*Dataset*.
Lemma errOutOf_yml (x : string) :
  errOutOf (x ++ "_kustomization.yml") = x ++ "_kustomization-err.yml".
Proof.
  unfold errOutOf.
  assert (H1 : strings.HasSuffix (x ++ "_kustomization.yml") ".yaml" = false).
  { rewrite HasSuffix_append_short by (simpl; lia). reflexivity. }
  assert (H2 : strings.TrimSuffix (x ++ "_kustomization.yml") ".yaml"
               = x ++ "_kustomization.yml").
  { unfold strings.TrimSuffix. now rewrite H1. }
  rewrite H1, H2.
  change "_kustomization.yml" with ("_kustomization" ++ ".yml").
  rewrite <- append_assoc, TrimSuffix_append, append_assoc. reflexivity.
Qed.


(** The output of a successful invocation goes to
    [{outputDir}/{sanitizeOutName dir}_{fileName}]. *)
Lemma success_artifact (wo : WriteOracle) (ctxErr : option error)
    (dir outputDir fileName : string) (r : runResult) (fs : FS) :
  run_err r = None ->
  let res := afterRunner wo ctxErr dir outputDir fileName r fs in
  let outPath := filepath.Join [outputDir; sanitizeOutName dir ++ "_" ++ fileName] in
  b_written res = [outPath]
  /\ (wo outPath = None ->
      b_err res = None /\ b_fs res outPath = Some (run_stdout r)).
Proof.
  intros Hr. unfold afterRunner, outNameOf, WriteFile. rewrite Hr. cbv zeta.
  destruct (wo _) eqn:W; cbn.
  - split; [reflexivity | discriminate].
  - split; [reflexivity|]. intros _. now rewrite String.eqb_refl.
Qed.

(** The error stream of a failed invocation goes to the same name with
    [-err] before the extension. *)
Lemma failure_artifact (wo : WriteOracle) (ctxErr : option error)
    (dir outputDir : string) (r : runResult) (fs : FS) (e : error) :
  run_err r = Some e -> is_Canceled ctxErr = false ->
  let yaml := afterRunner wo ctxErr dir outputDir "kustomization.yaml" r fs in
  let yml := afterRunner wo ctxErr dir outputDir "kustomization.yml" r fs in
  let yamlPath :=
    filepath.Join [outputDir; sanitizeOutName dir ++ "_kustomization-err.yaml"] in
  let ymlPath :=
    filepath.Join [outputDir; sanitizeOutName dir ++ "_kustomization-err.yml"] in
  b_written yaml = [yamlPath] /\ b_written yml = [ymlPath]
  /\ (wo yamlPath = None -> b_fs yaml yamlPath = Some (run_stderr r))
  /\ (wo ymlPath = None -> b_fs yml ymlPath = Some (run_stderr r)).
Proof.
  intros Hr Hc. unfold afterRunner, outNameOf. rewrite Hr, Hc. cbv zeta.
  rewrite errOutOf_yaml, errOutOf_yml. unfold WriteFile.
  repeat split.
  - now destruct (wo _).
  - now destruct (wo _).
  - intros ->. cbn. now rewrite String.eqb_refl.
  - intros ->. cbn. now rewrite String.eqb_refl.
Qed.

(** On a root that neither begins nor ends with [.] or [/] the name is
    the one the spec describes. *)
Lemma sanitizeOutName_meets_spec (d : string) :
  strings.Trim d "./" = d -> sanitizeOutName d = sanitizedRootSpec d.
Proof.
  intros H. destruct (Trim_fixed_ends _ _ H) as [Hh _].
  rewrite (sanitizeOutName_trimmed _ H). unfold sanitizedRootSpec.
  assert (P : strings.TrimPrefix d "./" = d).
  { unfold strings.TrimPrefix. destruct d as [|c d]; [reflexivity|].
    rewrite HasPrefix_cons. simpl in Hh.
    destruct (c =? ".")%char; [discriminate | reflexivity]. }
  rewrite P, (TrimPrefix_slash_fixed _ Hh), (ReplaceAll_byte "/" "_").
  fold slashToUnderscore. destruct d; reflexivity.
Qed.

*Work instruction*. Please give back all of the data exactly as it appears.

*Response area*.
Lemma errOutOf_yml (x : string) :
  errOutOf (x ++ "_kustomization.yml") = x ++ "_kustomization-err.yml".
Proof.
  unfold errOutOf.
  assert (H1 : strings.HasSuffix (x ++ "_kustomization.yml") ".yaml" = false).
  { rewrite HasSuffix_append_short by (simpl; lia). reflexivity. }
  assert (H2 : strings.TrimSuffix (x ++ "_kustomization.yml") ".yaml"
               = x ++ "_kustomization.yml").
  { unfold strings.TrimSuffix. now rewrite H1. }
  rewrite H1, H2.
  change "_kustomization.yml" with ("_kustomization" ++ ".yml").
  rewrite <- append_assoc, TrimSuffix_append, append_assoc. reflexivity.
Qed.


(** The output of a successful invocation goes to
    [{outputDir}/{sanitizeOutName dir}_{fileName}]. *)
Lemma success_artifact (wo : WriteOracle) (ctxErr : option error)
    (dir outputDir fileName : string) (r : runResult) (fs : FS) :
  run_err r = None ->
  let res := afterRunner wo ctxErr dir outputDir fileName r fs in
  let outPath := filepath.Join [outputDir; sanitizeOutName dir ++ "_" ++ fileName] in
  b_written res = [outPath]
  /\ (wo outPath = None ->
      b_err res = None /\ b_fs res outPath = Some (run_stdout r)).
Proof.
  intros Hr. unfold afterRunner, outNameOf, WriteFile. rewrite Hr. cbv zeta.
  destruct (wo _) eqn:W; cbn.
  - split; [reflexivity | discriminate].
  - split; [reflexivity|]. intros _. now rewrite String.eqb_refl.
Qed.

(** The error stream of a failed invocation goes to the same name with
    [-err] before the extension. *)
Lemma failure_artifact (wo : WriteOracle) (ctxErr : option error)
    (dir outputDir : string) (r : runResult) (fs : FS) (e : error) :
  run_err r = Some e -> is_Canceled ctxErr = false ->
  let yaml := afterRunner wo ctxErr dir outputDir "kustomization.yaml" r fs in
  let yml := afterRunner wo ctxErr dir outputDir "kustomization.yml" r fs in
  let yamlPath :=
    filepath.Join [outputDir; sanitizeOutName dir ++ "_kustomization-err.yaml"] in
  let ymlPath :=
    filepath.Join [outputDir; sanitizeOutName dir ++ "_kustomization-err.yml"] in
  b_written yaml = [yamlPath] /\ b_written yml = [ymlPath]
  /\ (wo yamlPath = None -> b_fs yaml yamlPath = Some (run_stderr r))
  /\ (wo ymlPath = None -> b_fs yml ymlPath = Some (run_stderr r)).
Proof.
  intros Hr Hc. unfold afterRunner, outNameOf. rewrite Hr, Hc. cbv zeta.
  rewrite errOutOf_yaml, errOutOf_yml. unfold WriteFile.
  repeat split.
  - now destruct (wo _).
  - now destruct (wo _).
  - intros ->. cbn. now rewrite String.eqb_refl.
  - intros ->. cbn. now rewrite String.eqb_refl.
Qed.

(** On a root that neither begins nor ends with [.] or [/] the name is
    the one the spec describes. *)
Lemma sanitizeOutName_meets_spec (d : string) :
  strings.Trim d "./" = d -> sanitizeOutName d = sanitizedRootSpec d.
Proof.
  intros H. destruct (Trim_fixed_ends _ _ H) as [Hh _].
  rewrite (sanitizeOutName_trimmed _ H). unfold sanitizedRootSpec.
  assert (P : strings.TrimPrefix d "./" = d).
  { unfold strings.TrimPrefix. destruct d as [|c d]; [reflexivity|].
    rewrite HasPrefix_cons. simpl in Hh.
    destruct (c =? ".")%char; [discriminate | reflexivity]. }
  rewrite P, (TrimPrefix_slash_fixed _ Hh), (ReplaceAll_byte "/" "_").
  fold slashToUnderscore. destruct d; reflexivity.
Qed.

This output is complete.